Furthermore, the relationship between disaster outcomes and socioeconomic factors is highly context-specific and complex, both across and within countries. The top-down approach of cross-national research simplifies this complexity. We acknowledge that the scale matters, and a local study would have more potential for disentangling complex processes. Cross-national studies also have their own benefits, and we think it is important that research is conducted on a variety of scales. In addition, the limited number of data points per country prevented the inclusion of a random slope term, which would have provided further information about how the relationship between the variables varies across groups. The level of significance should also be interpreted with a certain amount of caution in the OECD models due to the smaller sample.

Data from global databases have limitations. For instance, we proxy flood exposure for the number of individuals living in the flood-affected administrative regions in the year of the event. This is a rough proxy which does not distinguish between flooded and non-flooded areas within these regions. Moreover, the intensity of the flood events is not taken into account. The disaster database EM-DAT records only major disasters, meaning that smaller disasters and instances where a flood hazard did not result in a disaster (that is, ‘success stories’) will be missed. The number of fatalities is a relatively straightforward disaster outcome to measure compared with, for example, economic damages and the number of affected individuals, although the accuracy will nonetheless vary across records57.

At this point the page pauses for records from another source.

Lemma user_step_loading u s :
  loading_active (page (user_step localeCompare u s)) = loading_active (page s).
Proof.
  destruct u; simpl.
  - unfold onSearchInput, filterProducts. destruct (alloc _ _).
    by rewrite (proj1 (renderTable_untouched _)).
  - unfold onItemsPerPageChange. by rewrite (proj1 (renderTable_untouched _)).
  - unfold handleSort. by rewrite (proj1 (renderTable_untouched _)).
  - unfold previousPage. destruct (currentPage s >? 1); [|done].
    fields. by rewrite (proj1 (renderTable_untouched _)).
  - unfold nextPage. destruct (currentPage s <? totalPages s); [|done].
    fields. by rewrite (proj1 (renderTable_untouched _)).
Qed.

(** X20.  Only [getAll] moves the loading indicator: it is shown from the
    moment the page has loaded, no user event hides it, and it is hidden
    once the request has settled, whatever the outcome. *)
Theorem loading_indicator_follows_request
    (v0 : view) (us : list user_event) (r : fetch_outcome) :
  let pending := run localeCompare (User <$> us) (loaded v0) in
  loading_active (page pending) = true
  ∧ loading_active (page (getAll_settle r pending)) = false
  ∧ (∀ u s, loading_active (page (user_step localeCompare u s))
            = loading_active (page s)).
Proof.
  intros pending. split; [|split].
  - subst pending. generalize (loaded v0), (eq_refl : loading_active (page (loaded v0)) = true).
    unfold run. induction us as [|u us IH]; intros s Hs; [done|].
    csimpl. apply IH. by rewrite user_step_loading.
  - apply getAll_settle_loading.
  - apply user_step_loading.
Qed.

(** X21.  A successful fetch puts the products received into two new,
    different arrays, [allProducts] and [filteredProducts], shows them from
    page 1 and hides the loading indicator; it keeps the page size and the
    sort configuration, and leaves the arrays that existed before alone. *)
Theorem fetch_success_loads_products (r : fetch_outcome) (ps : list product) (s : state) :
  fetched r = Some ps →
  let s' := getAll_settle r s in
  allList s' = ps
  ∧ filteredList s' = ps
  ∧ currentPage s' = 1
  ∧ loading_active (page s') = false
  ∧ itemsPerPage s' = itemsPerPage s
  ∧ sortConfig s' = sortConfig s
  ∧ allProducts s' ≠ filteredProducts s'
  ∧ (allProducts s' ∉ dom (store s))
  ∧ (filteredProducts s' ∉ dom (store s))
  ∧ (∀ l, l ∈ dom (store s) → store s' !! l = store s !! l).
Proof.
  intros E s'. subst s'. unfold getAll_settle. rewrite E.
  written_array la h1. written_array lf h2.
  unfold showLoading, allList, filteredList, contents. fields.
  rewrite renderTable_store, renderTable_allProducts, renderTable_filteredProducts,
    renderTable_currentPage, renderTable_itemsPerPage, renderTable_sortConfig.
  fields.
  assert (Hla : la ∈ dom h1).
  { rewrite Hdom. apply elem_of_union_l, elem_of_singleton. reflexivity. }
  assert (Hne : la ≠ lf) by (by intros ->).
  rewrite (Hold0 la Hla), Hnew, Hnew0.
  repeat split; try done.
  - intros Hin. apply Hfresh0. rewrite Hdom. by apply elem_of_union_r.
  - intros l Hl. rewrite Hold0; [by apply Hold|].
    rewrite Hdom. by apply elem_of_union_r.
Qed.

End Sessions.

Lemma fetch_success_loads_products_witness :
  fetched (Response 200 (Some catalog)) = Some catalog
  ∧ allList (getAll_settle (Response 200 (Some catalog)) (loaded blank)) = catalog.
Proof.
  assert (H : fetched (Response 200 (Some catalog)) = Some catalog) by reflexivity.
  destruct (fetch_success_loads_products _ _ (loaded blank) H) as [Ha _].
  exact (conj H Ha).
Defined.

(** ** The filtered list and the full list *)

Section Part.
Variable localeCompare : string → string → Z.

Lemma getAll_settle_lists r ps s :
  fetched r = Some ps →
  allList (getAll_settle r s) = ps ∧ filteredList (getAll_settle r s) = ps.
Proof.
  intros E. unfold getAll_settle. rewrite E.
  written_array la h1. written_array lf h2.
  unfold showLoading, allList, filteredList, contents. fields.
  rewrite renderTable_store, renderTable_allProducts, renderTable_filteredProducts.
  fields. rewrite Hold0, Hnew, Hnew0; [done|].
  rewrite Hdom. apply elem_of_union_l, elem_of_singleton. reflexivity.
Qed.

Lemma user_step_part u s :
  separate s →
  filteredList s ⊆+ allList s →
  filteredList (user_step localeCompare u s)
    ⊆+ allList (user_step localeCompare u s).
Proof.
  intros Hs H. rewrite user_step_allList by done.
  destruct u; cbn [user_step].
  - unfold onSearchInput. rewrite filterProducts_includes.
    apply sublist_submseteq, filter_sublist.
  - unfold onItemsPerPageChange. by rewrite renderTable_filteredList.
  - by rewrite handleSort_filteredList, sort_perm.
  - unfold previousPage. destruct (currentPage s >? 1); [|done].
    change (filteredList (set_page ?v ?x)) with (filteredList x).
    by rewrite renderTable_filteredList.
  - unfold nextPage. destruct (currentPage s <? totalPages s); [|done].
    change (filteredList (set_page ?v ?x)) with (filteredList x).
    by rewrite renderTable_filteredList.
Qed.

Lemma step_part e s :
  separate s →
  filteredList s ⊆+ allList s →
  filteredList (step localeCompare e s) ⊆+ allList (step localeCompare e s).
Proof.
  intros Hs H. destruct e as [u|r]; cbn [step]; [by apply user_step_part|].
  destruct (fetched r) as [ps|] eqn:E.
  - destruct (getAll_settle_lists r ps s E) as [-> ->]. done.
  - by rewrite getAll_settle_failure.
Qed.

(** X22.  In every state the page reaches, the filtered list is part of the
    full list: each product is in it at most as often as in the full list,
    so it is never longer. *)
Theorem filtered_is_part_of_all (v0 : view) (es : list event) :
  let s := run localeCompare es (loaded v0) in
  filteredList s ⊆+ allList s
  ∧ (length (filteredList s) ≤ length (allList s))%nat.
Proof.
  intros s.
  assert (H : filteredList s ⊆+ allList s).
  { subst s. assert (H0 : filteredList (loaded v0) ⊆+ allList (loaded v0))
      by (vm_compute; constructor).
    pose proof (init_separate v0 : separate (loaded v0)) as Hs0.
    revert H0 Hs0. generalize (loaded v0). unfold run.
    induction es as [|e es IH]; intros s H Hs; [done|].
    csimpl. apply IH; [by apply step_part | by apply step_separate]. }
  split; [exact H | by apply submseteq_length].
Qed.

(** ** The first page *)

Lemma first_page_slice s :
  currentPage s = 1 → 0 < itemsPerPage s →
  pageData s = take (Z.to_nat (itemsPerPage s)) (filteredList s).
Proof.
  intros E Hn. rewrite pageData_pageAt, E, pageAt_take_drop by lia.
  by rewrite Z.sub_diag, Z.mul_0_l.
Qed.

(** X23.  With a positive page size, a search and a click on a sort button
    show the first [itemsPerPage] products of the new filtered list, and
    choosing a positive page size [n] shows the first [n] products of the
    filtered list, which it leaves as it is. *)
Theorem resets_show_first_items (value col : string) (s : state) :
  0 < itemsPerPage s →
  pageData (onSearchInput value s)
  = take (Z.to_nat (itemsPerPage s)) (filteredList (onSearchInput value s))
  ∧ pageData (handleSort localeCompare col s)
    = take (Z.to_nat (itemsPerPage s)) (filteredList (handleSort localeCompare col s))
  ∧ (∀ n, 0 < n →
          pageData (onItemsPerPageChange n s) = take (Z.to_nat n) (filteredList s)
          ∧ filteredList (onItemsPerPageChange n s) = filteredList s).
Proof.
  intros Hn. split; [|split].
  - assert (E : itemsPerPage (onSearchInput value s) = itemsPerPage s).
    { unfold onSearchInput, filterProducts. destruct (alloc _ _).
      by rewrite renderTable_itemsPerPage. }
    rewrite <- E. apply first_page_slice; [|by rewrite E].
    unfold onSearchInput, filterProducts. destruct (alloc _ _).
    by rewrite renderTable_currentPage.
  - assert (E : itemsPerPage (handleSort localeCompare col s) = itemsPerPage s).
    { unfold handleSort. by rewrite renderTable_itemsPerPage. }
    rewrite <- E. apply first_page_slice; [|by rewrite E].
    unfold handleSort. by rewrite renderTable_currentPage.
  - intros n Hpos.
    assert (E : itemsPerPage (onItemsPerPageChange n s) = n).
    { unfold onItemsPerPageChange. by rewrite renderTable_itemsPerPage. }
    assert (F : filteredList (onItemsPerPageChange n s) = filteredList s).
    { unfold onItemsPerPageChange. by rewrite renderTable_filteredList. }
    split; [|exact F].
    rewrite first_page_slice; [by rewrite E, F| |by rewrite E].
    unfold onItemsPerPageChange. by rewrite renderTable_currentPage.
Qed.

End Part.

Lemma resets_show_first_items_witness :
  0 < itemsPerPage warehouse
  ∧ pageData (onSearchInput "product" warehouse)
    = take (Z.to_nat (itemsPerPage warehouse))
           (filteredList (onSearchInput "product" warehouse)).
Proof.
  assert (H : 0 < itemsPerPage warehouse) by (vm_compute; reflexivity).
  destruct (resets_show_first_items codeUnitCompare "product" "price" warehouse H)
    as [Hs _].
  exact (conj H Hs).
Defined.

Finally, it is important to note that our sampling scheme affects the distribution of sample sizes across continents. A majority of the records in the final sample occurred in the Americas (33%), followed by Europe (29%), Asia (23%), Africa (9%) and Oceania (6%). However, this distribution does not necessarily reflect the true flood frequency for each continent. One reason for this is that the study considered floods only from MHICs. In addition, records that were geocoded to administrative regions at level 1 were excluded from the final sample. This affected some countries more than others. For example, a majority of the records from China in the GDIS database were geocoded to administrative regions at level 1 and were thus excluded from the final sample.

Reporting summary

Further information on research design is available in the Nature Portfolio Reporting Summary linked to this article.